**Extracted data**
=-=-=

Lemma checkpoints_survive_failure_witness :
  match train 1 (demo_cluster 1) ∅ 0%nat [] [] 2 (-1) 0 ∅ checkpointed_world with
  | Some (Err e, w') => is_Some (files w' !! "/tmp/ckpt_00000.xgb")
  | _ => False
  end ∧
  match _train (demo_cluster 1) 0 ∅ 0%nat [] [] 2 (-1) (Some "ckpt") "/tmp" 5 ∅
          checkpointed_world with
  | (Err e, w') => is_Some (files w' !! "/tmp/ckpt_00000.xgb")
  | _ => False
  end ∧
  match _train (demo_cluster 0) 0 ∅ 0%nat [] [] 2 (-1) (Some "ckpt") "/tmp" 5 ∅
          checkpointed_world with
  | (Ok res, w') =>
      ∃ f, _checkpoint_file "/tmp" (Some "ckpt") 0 = Some f ∧ files w' !! f = None
  | _ => False
  end.
Proof.
  destruct (checkpoints_survive_failure (demo_cluster 1) ∅ 0%nat [] [] 2 (-1) ∅)
    as (Hjob & Hattempt & _).
  destruct (checkpoints_survive_failure (demo_cluster 0) ∅ 0%nat [] [] 2 (-1) ∅)
    as (_ & _ & Hclean).
  split; [|split].
  - destruct (train 1 (demo_cluster 1) ∅ 0%nat [] [] 2 (-1) 0 ∅ checkpointed_world)
      as [[[r|e] w']|] eqn:Hout; [vm_compute in Hout; discriminate| |
                                  vm_compute in Hout; discriminate].
    destruct (Hjob _ _ _ _ _ Hout) as [Hfiles _].
    apply Hfiles. vm_compute. by eexists.
  - destruct (_train (demo_cluster 1) 0 ∅ 0%nat [] [] 2 (-1) (Some "ckpt") "/tmp" 5 ∅
                checkpointed_world) as [[r|e] w'] eqn:Hout;
      [vm_compute in Hout; discriminate|].
    destruct (Hattempt _ _ _ _ _ _ _ Hout) as [Hfiles _].
    apply Hfiles. vm_compute. by eexists.
  - destruct (_train (demo_cluster 0) 0 ∅ 0%nat [] [] 2 (-1) (Some "ckpt") "/tmp" 5 ∅
                checkpointed_world) as [[r|e] w'] eqn:Hout;
      [|vm_compute in Hout; discriminate].
    apply (Hclean _ _ _ _ _ _ _ Hout); [reflexivity|lia].
Defined.

(** ** The message of the exhausted budget *)

(** C2, the code at a failing input: two workers, no restart allowed, the
    actor of rank [1] dies in the engine.  [train] raises the
    [RuntimeError] of lines 306-313; its message names the directory
    ["/tmp"] and, as the prefix, the checkpoint frequency ["5"]; the prefix
    in use, under which the checkpoint of rank [0] was saved, is
    [".xgb_ray_1600000000.5"] and does not occur in the message. *)
Theorem exhaustion_message_reports_frequency :
  ∃ w',
    train 1 (demo_cluster 1) ∅ 0%nat [] [] 2 (-1) 0 ∅ empty_world
    = Some (Err (RuntimeError
        "A Ray actor died during training and the maximum number of retries is exhausted. Checkpoints have been stored at `/tmp` with prefix `5` - you can pass these parameters as `checkpoint_path` and `checkpoint_prefix` to the `train()` function to try to continue the training."),
            w') ∧
    is_Some (files w' !! "/tmp/.xgb_ray_1600000000.5_00000.xgb") ∧
    Py.contains (exhaustion_message (VStr "/tmp") (VInt 5)) ".xgb_ray_1600000000.5"
    = false.
Proof.
  eexists. split; [vm_compute; reflexivity|]. split; [|vm_compute; reflexivity].
  vm_compute. by eexists.
Qed.

(** Passing the reported values back is not possible either: a
    [checkpoint_prefix] given to [train] reaches [_train] twice. *)
Example resume_with_prefix_is_type_error :
  train 1 (demo_cluster 0) ∅ 0%nat [] [] 2 (-1) 0
    {["checkpoint_prefix" := VStr ".xgb_ray_1600000000.5"]} empty_world
  = Some (Err (TypeError
        "_train() got multiple values for keyword argument 'checkpoint_prefix'"),
          empty_world).
Proof. vm_compute. reflexivity. Qed.

(** ** Unlimited restarts *)

(** On a cluster where an actor dies in every attempt, every attempt ends
    in [RayActorError]. *)
Lemma doomed_attempt (tries : Z) (w : World) :
  (call__train doomed_cluster tries ∅ 0%nat [] [] 1 (-1)
     (VStr ".xgb_ray_1600000000.5") (VStr "/tmp") (VInt 5) ∅ w).1
  = Err RayActorError.
Proof.
  destruct w as [fs [] tr]; vm_compute; reflexivity.
Qed.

=-=-=

**Problem to work on**
Say how many lines in the data hold the string "eexists", and say nothing else.

**Expected answer**
4